[Collected data entries]
───

(* ===== verification/Pipeline.v ===== *)
(** * The broadcast pipeline

    Models [simulateAssembleSignAndSend], [retryGetClientOrFail] and the body of
    [broadcastLoop] of relayer/txm/txm.go.

    The submission loop of the source has one [continue] that does not count as
    an attempt (after a restore, allowed once), so it runs at most
    [MaxSubmitRetryAttempts + 1] bodies; [pipeline_fuel] covers them and the
    final loop test.  The Go functions return nothing: the [Outcome] returned
    here records which return statement was reached. *)

From S2P Require Import Prelude GoFloat Sdk TxStore Fee Config TxmState Broadcast.

Inductive Outcome :=
| OBroadcast (seq : Z) (hash : string)   (* accepted and tracked *)
| OFailed (reason : ErrorReason)         (* terminal failure *)
| ORequeued                              (* back in the broadcast channel *)
| ODropped                               (* channel full after a getClient failure *)
| OCancelled                             (* context done: shutdown *)
| OOutOfFuel.                            (* never: see [pipeline_terminates] *)

(** The local variables of the submission loop. *)
Record Loop := mkLoop {
  l_seq : Z;
  l_restoreHandled : bool;
  l_immediateTooLateRetries : nat;
  l_headFloor : Z;
  l_inclusionFee : Z;
  l_submitAttempt : nat
}.

(** How one loop body ends. *)
Inductive Flow :=
| Continue (l : Loop)
| Break (seq : Z)
| Return (o : Outcome).

Definition maxImmediateTooLateRetries : nat := 2.

Section Pipeline.
Context `{Sdk} {W : Type} `{Env W} `{FloatConv}.
Variable s : StellarTxm.

(** [feeTracker.sorobanInclusionFees(ctx, client)]; the tracker's panic case is
    unreachable ([sorobanInclusionFees_spec]). *)
Definition sorobanInclusionFees (client : Client) : M W (res (feeSample * feeSample)) :=
  n ← now;
  t ← gets tracker;
  fetched ← (if needs_fetch n t
             then r ← io (rpc_GetFeeStats client); mret (Some r)
             else mret None);
  match sorobanInclusionFees_k n fetched t with
  | None => mret (Err (ErrorString "panic: index out of range"))
  | Some (r, t') => modify (set_tracker t') ;; mret r
  end.

Definition retryGetClientOrFail (r : txref) : M W Outcome :=
  incrementInfraAttempts r ;;
  attempts ← getInfraAttempts r;
  if attempts <? MaxGetClientRetryAttempts (config s) then
    ok ← io (env_sleep (SubmitRetryDelay (config s)));
    if (ok : bool) then
      sent ← chan_send s r;
      if (sent : bool) then mret ORequeued
      else metric (IncrementDroppedTxs DropReasonChannelFullNewRejected) ;; mret ODropped
    else mret OCancelled
  else
    metric (IncrementMaxAttemptsReached RetryBudgetInfra) ;;
    markTxFailed s r ErrorReasonClientUnavailable ;;
    mret (OFailed ErrorReasonClientUnavailable).

(** The account's store, created from the on-chain sequence when missing; [false]
    when the transaction was failed instead. *)
Definition ensure_store (client : Client) (r : txref) : M W (option Outcome) :=
  x ← the_tx r;
  st ← gets (get_store (FromAddress x));
  match st with
  | Some _ => mret None
  | None =>
      sq ← getSequenceNumber client (FromAddress x);
      match sq with
      | Err _ =>
          markTxFailed s r ErrorReasonSequenceNumber ;;
          mret (Some (OFailed ErrorReasonSequenceNumber))
      | Ok seqNum =>
          c ← gets (fun t => CreateTxStore (FromAddress x) (i64 (seqNum + 1)) (accountStore t));
          match c with
          | Err _ =>
              markTxFailed s r ErrorReasonStoreCreate ;;
              mret (Some (OFailed ErrorReasonStoreCreate))
          | Ok c' => modify (set_accountStore c') ;; mret None
          end
      end
  end.

(** The seed of the inclusion fee for this broadcast. *)
Definition seed_fee (client : Client) (currentAttempt : Z) : M W Z :=
  let p := if currentAttempt >? 0 then rebroadcastPercentile s else firstSendPercentile s in
  fees ← sorobanInclusionFees client;
  let networkFee := match fees with Ok (peak, _) => percentile peak p | Err _ => 0 end in
  mret (fst (SeedInclusionFee (feeStrat s) currentAttempt networkFee)).

(** [releaseSeqAndFailTx] followed by [return]. *)
Definition fail_and_return (addr : string) (seq : Z) (r : txref) (reason : ErrorReason)
    : M W Flow :=
  releaseSeqAndFailTx s addr seq r reason ;; mret (Return (OFailed reason)).

(** [select { case <-time.After(delay): case <-ctx.Done(): Release; return }]
    and then [continue]. *)
Definition backoff (addr : string) (seq : Z) (l : Loop) : M W Flow :=
  ok ← io (env_sleep (SubmitRetryDelay (config s)));
  if (ok : bool) then mret (Continue l)
  else update_store addr (Release seq) ;; mret (Return OCancelled).

(** [submitAttempt++; if submitAttempt >= max { break }], then [k]. *)
Definition count_attempt (l : Loop) (k : Loop -> M W Flow) : M W Flow :=
  let l := mkLoop (l_seq l) (l_restoreHandled l) (l_immediateTooLateRetries l) (l_headFloor l)
             (l_inclusionFee l) (S (l_submitAttempt l)) in
  if Nat.leb (MaxSubmitRetryAttempts (config s)) (l_submitAttempt l)
  then mret (Break (l_seq l)) else k l.

(** Assemble, sign, hash and encode; the error carries the failure's reason. *)
Definition assemble_and_sign (addr : string) (r : txref) (prelimTx : Transaction)
    (simResult : SimulateTransactionResponse) (inclusionFee maxLedger : Z)
    : M W (ErrorReason + Z * string * string) :=
  x ← the_tx r;
  a ← assembleTransaction s (Some prelimTx) simResult inclusionFee maxLedger (tx_MaxResourceFee x);
  match a with
  | Err _ => mret (inl ErrorReasonAssembly)
  | Ok (assembledTx, totalFee) =>
      let resourceFee := i64 (totalFee - inclusionFee) in
      let resourceFee := if resourceFee <? 0 then 0 else resourceFee in
      metric (ObserveInclusionFee inclusionFee) ;;
      metric (ObserveResourceFee resourceFee) ;;
      updateTransactionFee r totalFee ;;
      let maxTime := tb_MaxTime (tx_Timebounds (t_env assembledTx)) in
      sg ← signTransaction s (Some assembledTx) addr;
      mret match sg with
      | Err _ => inl ErrorReasonSigning
      | Ok signedTx =>
          match tx_HashHex (networkPassphrase s) (t_env signedTx) with
          | Err _ => inl ErrorReasonSigning
          | Ok localHash =>
              match tx_Base64 (t_env signedTx) with
              | Err _ => inl ErrorReasonAssembly
              | Ok signedXDR => inr (maxTime, localHash, signedXDR)
              end
          end
      end
  end.

(** The reaction to a rejection that is not fatal. *)
Definition handle_reject (client : Client) (addr : string) (r : txref) (maxLedger : Z)
    (retryReason : ErrorReason) (l : Loop) : M W Flow :=
  if String.eqb retryReason ErrorReasonBadSeq then
    _rs ← resyncSequence client r;
    seq ← store_next addr;
    let prevSeq := l_seq l in
    let l := mkLoop seq (l_restoreHandled l) (l_immediateTooLateRetries l) (l_headFloor l)
               (l_inclusionFee l) (l_submitAttempt l) in
    count_attempt l (fun l =>
      if seq =? prevSeq then backoff addr seq l else mret (Continue l))
  else if String.eqb retryReason ErrorReasonInsufficientFee then
    fees ← sorobanInclusionFees client;
    let bumpNetworkFee :=
      match fees with Ok (peak, _) => percentile peak (rebroadcastPercentile s) | Err _ => 0 end in
    let bumped := fst (BumpInclusionFee (feeStrat s) (l_inclusionFee l) bumpNetworkFee) in
    let l := mkLoop (l_seq l) (l_restoreHandled l) (l_immediateTooLateRetries l) (l_headFloor l)
               bumped (l_submitAttempt l) in
    count_attempt l (backoff addr (l_seq l))
  else
    let tooLate := String.eqb retryReason ErrorReasonTooLate in
    let headFloor := if tooLate then Z.max (l_headFloor l) (u32 (maxLedger - 1)) else l_headFloor l in
    if (tooLate && Nat.ltb (l_immediateTooLateRetries l) maxImmediateTooLateRetries)%bool then
      mret (Continue (mkLoop (l_seq l) (l_restoreHandled l) (S (l_immediateTooLateRetries l))
                        headFloor (l_inclusionFee l) (S (l_submitAttempt l))))
    else
      count_attempt (mkLoop (l_seq l) (l_restoreHandled l) (l_immediateTooLateRetries l)
                       headFloor (l_inclusionFee l) (l_submitAttempt l))
        (backoff addr (l_seq l)).

(** From [client.SendTransaction] to the end of the loop body. *)
Definition submit (client : Client) (addr : string) (r : txref)
    (maxLedger maxTime : Z) (localHash signedXDR : string) (l : Loop) : M W Flow :=
  sub ← io (rpc_Send client signedXDR);
  match sub with
  | Err _ => count_attempt l (backoff addr (l_seq l))
  | Ok submitResult =>
      res ← handleSendResult (Some r) submitResult (l_seq l) (Some addr) maxLedger maxTime localHash;
      let '(accepted, fatalErr, retryReason) := res in
      if (accepted : bool) then
        markBroadcastAt r ;;
        metric IncrementBroadcastedTxs ;;
        updateTransactionStatus s r Unconfirmed ;;
        mret (Return (OBroadcast (l_seq l) localHash))
      else
        metric (IncrementSubmitRejected retryReason) ;;
        if (fatalErr : bool) then
          if String.eqb retryReason ErrorReasonStoreAdd then
            markTxFailed s r retryReason ;; mret (Return (OFailed retryReason))
          else fail_and_return addr (l_seq l) r retryReason
        else handle_reject client addr r maxLedger retryReason l
  end.

(** One body of the submission loop. *)
Definition submit_body (client : Client) (addr : string) (r : txref) (l : Loop) : M W Flow :=
  p ← prepareAndSimulateWithRetry s client r (l_seq l) (l_headFloor l);
  match p with
  | Err _ => fail_and_return addr (l_seq l) r ErrorReasonSimulation
  | Ok (prelimTx, simResult, maxLedger) =>
      match sim_RestorePreamble simResult with
      | Some preamble =>
          if l_restoreHandled l then fail_and_return addr (l_seq l) r ErrorReasonRestoreFailed
          else
            h ← handleRestore s client r preamble (l_seq l) (l_inclusionFee l);
            match h with
            | Err _ => fail_and_return addr (l_seq l) r ErrorReasonRestoreFailed
            | Ok _ =>
                seq ← store_next addr;
                mret (Continue (mkLoop seq true (l_immediateTooLateRetries l) (l_headFloor l)
                                  (l_inclusionFee l) (l_submitAttempt l)))
            end
      | None =>
          update r (set_MinResourceFee (sim_MinResourceFee simResult)) ;;
          a ← assemble_and_sign addr r prelimTx simResult (l_inclusionFee l) maxLedger;
          match a with
          | inl reason => fail_and_return addr (l_seq l) r reason
          | inr (maxTime, localHash, signedXDR) =>
              submit client addr r maxLedger maxTime localHash signedXDR l
          end
      end
  end.

(** The loop and the code after it. *)
Fixpoint submit_loop (fuel : nat) (client : Client) (addr : string) (r : txref) (l : Loop)
    : M W Outcome :=
  match fuel with
  | O => mret OOutOfFuel
  | S fuel' =>
      f ← (if Nat.ltb (l_submitAttempt l) (MaxSubmitRetryAttempts (config s))
           then submit_body client addr r l else mret (Break (l_seq l)));
      match f with
      | Continue l' => submit_loop fuel' client addr r l'
      | Return o => mret o
      | Break seq =>
          releaseSeqAndFailTx s addr seq r ErrorReasonMaxRetries ;;
          mret (OFailed ErrorReasonMaxRetries)
      end
  end.

Definition pipeline_fuel : nat := S (S (MaxSubmitRetryAttempts (config s))).

Definition simulateAssembleSignAndSend (r : txref) : M W Outcome :=
  c ← io getClient;
  match c with
  | Err _ => retryGetClientOrFail r
  | Ok client =>
      e ← ensure_store client r;
      match e with
      | Some o => mret o
      | None =>
          currentAttempt ← getTransactionAttempt r;
          (if currentAttempt >? 0 then _rs ← resyncSequence client r; mret tt else mret tt) ;;
          inclusionFee ← seed_fee client currentAttempt;
          x ← the_tx r;
          seq ← store_next (FromAddress x);
          submit_loop pipeline_fuel client (FromAddress x) r
            (mkLoop seq false 0 0 inclusionFee 0)
      end
  end.

(** ** The broadcast loop *)

(** Receive until the channel is empty. *)
Fixpoint drain (fuel : nat) : M W (list txref) :=
  match fuel with
  | O => mret []
  | S fuel' =>
      r ← chan_recv;
      match r with
      | None => mret []
      | Some nextTx => rest ← drain fuel'; mret (nextTx :: rest)
      end
  end.

Definition ts_le (a b : txref * Z) : Prop := snd a <= snd b.
#[export] Instance ts_le_dec : RelDecision ts_le.
Proof. intros a b; unfold ts_le; apply _. Defined.

(** [sort.Slice] by [Timestamp] (the order of equal timestamps is unspecified in
    Go; the merge sort is one of the allowed results). *)
Definition sort_by_timestamp (t : Txm) (l : list txref) : list txref :=
  (merge_sort ts_le ((fun r => (r, Timestamp (read_tx r t))) <$> l)).*1.

Fixpoint broadcast_all (l : list txref) : M W (list Outcome) :=
  match l with
  | [] => mret []
  | r :: l' =>
      o ← simulateAssembleSignAndSend r;
      os ← broadcast_all l';
      mret (o :: os)
  end.

(** One round of [broadcastLoop] once the channel has a transaction. *)
Definition broadcast_round : M W (list Outcome) :=
  first ← chan_recv;
  match first with
  | None => mret []
  | Some initialTx =>
      n ← gets (fun t => length (broadcastChan t));
      rest ← drain n;
      sorted ← gets (fun t => sort_by_timestamp t (initialTx :: rest));
      broadcast_all sorted
  end.

End Pipeline.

───

_Your instructions_:
Nothing but the lines from the beginning of the records through the line with "done: shutdown *)" should appear, each printed exactly.

_Output for this exercise_:
(* ===== verification/Pipeline.v ===== *)
(** * The broadcast pipeline

    Models [simulateAssembleSignAndSend], [retryGetClientOrFail] and the body of
    [broadcastLoop] of relayer/txm/txm.go.

    The submission loop of the source has one [continue] that does not count as
    an attempt (after a restore, allowed once), so it runs at most
    [MaxSubmitRetryAttempts + 1] bodies; [pipeline_fuel] covers them and the
    final loop test.  The Go functions return nothing: the [Outcome] returned
    here records which return statement was reached. *)

From S2P Require Import Prelude GoFloat Sdk TxStore Fee Config TxmState Broadcast.

Inductive Outcome :=
| OBroadcast (seq : Z) (hash : string)   (* accepted and tracked *)
| OFailed (reason : ErrorReason)         (* terminal failure *)
| ORequeued                              (* back in the broadcast channel *)
| ODropped                               (* channel full after a getClient failure *)
| OCancelled                             (* context done: shutdown *)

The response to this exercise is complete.